Doing One's Share

Today marks 15 days since I was last in the classroom in front of students. I’ve been sheltering in place since March 6, participating in meetings via videoconferencing and completing work that will result in the close of the winter quarter today. I have made a plan to live and work this way until June out of an abundance of caution.

As COVID-19 testing increases and the need for critical supplies becomes more urgent, our job is to follow directions. My former admin at Washington Mutual is now a compassionate nurse working on the front lines, and had this to say yesterday: “As some of you complain about staying at home, the frontlines would want those options too but they don’t. As you fear to be exposed and some of you think you are super humans, those who are in the frontline are fearing of their lives every minute that they are at work, and guess what, the fear doesn’t stop there, they come home , and monitor themselves making sure they don’t develop symptoms, and if they don’t, they come to work again. Please do your share. Yes we chose this profession, but you also have a choice to protect us. Please please, this will pass, but for now, please do your share.”

Doing one’s share in this instance means not congregating in groups, observing a distance of six feet between yourself and the next person in line, and working from home wherever possible.
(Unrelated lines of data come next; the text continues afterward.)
(** * WaveSurfer.WebAudio: playback time tracking and loop bookkeeping

    A shallow embedding of [src/webaudio.js].  The backend object is a record
    of its properties, every method is a computation over that record, and
    JavaScript numbers are IEEE binary64 values (Rocq's primitive floats), so
    that division by zero, NaN and the comparison operators behave as they do
    in the engine.

    The connections of the gain, filter and script nodes ([setFilter],
    [createVolumeNode], [createScriptNode], [destroy]) and [getPeaks] are
    modelled after the session, on data of their own.  Out of the model: the
    gain value ([setVolume], [getVolume]), audio decoding ([loadBuffer]) and
    the shared audio contexts. *)

From Stdlib Require Import Floats Bool List ZArith Lia.
Import ListNotations.

Set Warnings "-inexact-float".

(** ** JavaScript values and operators *)

(** The primitive values the backend stores in its properties and receives
    as arguments: [undefined] (a property never assigned, an omitted
    argument), [null], booleans and numbers. *)
Inductive value : Type :=
| VUndefined
| VNull
| VBool (b : bool)
| VNumber (x : float).

(** ToBoolean: [undefined], [null], [false], [+0], [-0] and [NaN] are
    falsy. *)
Definition truthy (v : value) : bool :=
  match v with
  | VUndefined | VNull => false
  | VBool b => b
  | VNumber x => negb (PrimFloat.eqb x 0 || PrimFloat.is_nan x)
  end.

(** ToNumber. *)
Definition to_number (v : value) : float :=
  match v with
  | VUndefined => nan
  | VNull => 0%float
  | VBool true => 1%float
  | VBool false => 0%float
  | VNumber x => x
  end.

(** [null == v]: loose equality with [null] holds for [null] and
    [undefined] only. *)
Definition nullish (v : value) : bool :=
  match v with
  | VUndefined | VNull => true
  | _ => false
  end.

Module JS.

(** Arithmetic on values that are not strings or objects converts both
    operands with ToNumber. *)
Definition add (a b : value) : value :=
  VNumber (PrimFloat.add (to_number a) (to_number b)).
Definition sub (a b : value) : value :=
  VNumber (PrimFloat.sub (to_number a) (to_number b)).
Definition mul (a b : value) : value :=
  VNumber (PrimFloat.mul (to_number a) (to_number b)).
Definition div (a b : value) : value :=
  VNumber (PrimFloat.div (to_number a) (to_number b)).

(** [a > b] and [a <= b]: numeric comparison, false when either side
    converts to NaN. *)
Definition gt (a b : value) : bool :=
  PrimFloat.ltb (to_number b) (to_number a).
Definition le (a b : value) : bool :=
  PrimFloat.leb (to_number a) (to_number b).

(** [a && b] and [a || b] return one of their operands. *)
Definition andalso (a b : value) : value := if truthy a then b else a.
Definition orelse (a b : value) : value := if truthy a then a else b.

End JS.

(** ** The backend object *)

(** A decoded buffer, as far as the backend reads it. *)
Record AudioBuffer : Type := mkBuffer { duration : float }.

(** The buffer source node the backend creates for each play segment. *)
Record BufferSource : Type := mkNode {
  node_buffer : option AudioBuffer;
  node_playbackRate : value;
  node_loop : value;
  node_loopStart : value;
  node_loopEnd : value;
  node_started : option (value * value * value);
  node_stopped : bool;
  node_connected : bool
}.

(** The events handed to [fireEvent], with their argument. *)
Inductive event : Type :=
| EvPlay
| EvPause
| EvFinish (time : value)
| EvAudioprocess (time : value).

(** The properties of [WaveSurfer.WebAudio].  [ac_currentTime] is
    [this.ac.currentTime], the hardware clock, which only the platform
    advances; [fired] is the list of [fireEvent] calls so far, oldest
    first. *)
Record session : Type := mkSession {
  loopSelection : value;
  ac_currentTime : float;
  playBackrate : value;
  buffer : option AudioBuffer;
  source : option BufferSource;
  paused : value;
  lastStart : value;
  startTime : value;
  lastPause : value;
  scheduledPause : value;
  loop : value;
  loopStart : value;
  loopEnd : value;
  loopedAtStart : value;
  lastLoop : value;
  fired : list event
}.

(** The properties a method assigns a primitive value to. *)
Inductive prop : Type :=
| PlayBackrate | Paused | LastStart | StartTime | LastPause | ScheduledPause
| Loop | LoopStart | LoopEnd | LoopedAtStart | LastLoop.

(** [this.p = v]. *)
Definition assign (p : prop) (v : value) (s : session) : session :=
  {| loopSelection := loopSelection s;
     ac_currentTime := ac_currentTime s;
     playBackrate := match p with PlayBackrate => v | _ => playBackrate s end;
     buffer := buffer s;
     source := source s;
     paused := match p with Paused => v | _ => paused s end;
     lastStart := match p with LastStart => v | _ => lastStart s end;
     startTime := match p with StartTime => v | _ => startTime s end;
     lastPause := match p with LastPause => v | _ => lastPause s end;
     scheduledPause :=
       match p with ScheduledPause => v | _ => scheduledPause s end;
     loop := match p with Loop => v | _ => loop s end;
     loopStart := match p with LoopStart => v | _ => loopStart s end;
     loopEnd := match p with LoopEnd => v | _ => loopEnd s end;
     loopedAtStart :=
       match p with LoopedAtStart => v | _ => loopedAtStart s end;
     lastLoop := match p with LastLoop => v | _ => lastLoop s end;
     fired := fired s |}.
It means not badgering your doctor for a coronavirus test or an experimental drug when you have no symptoms. It means exhibiting care and courtesy to your neighbors even as you are trying to home school your children or share a slow internet connection for work-related meetings.

Things could be a lot worse, though the economic forecast is bleak already. The clear path to recovery lies in following directions, preferably without whining. Whining just uses up energy better directed to the new normal.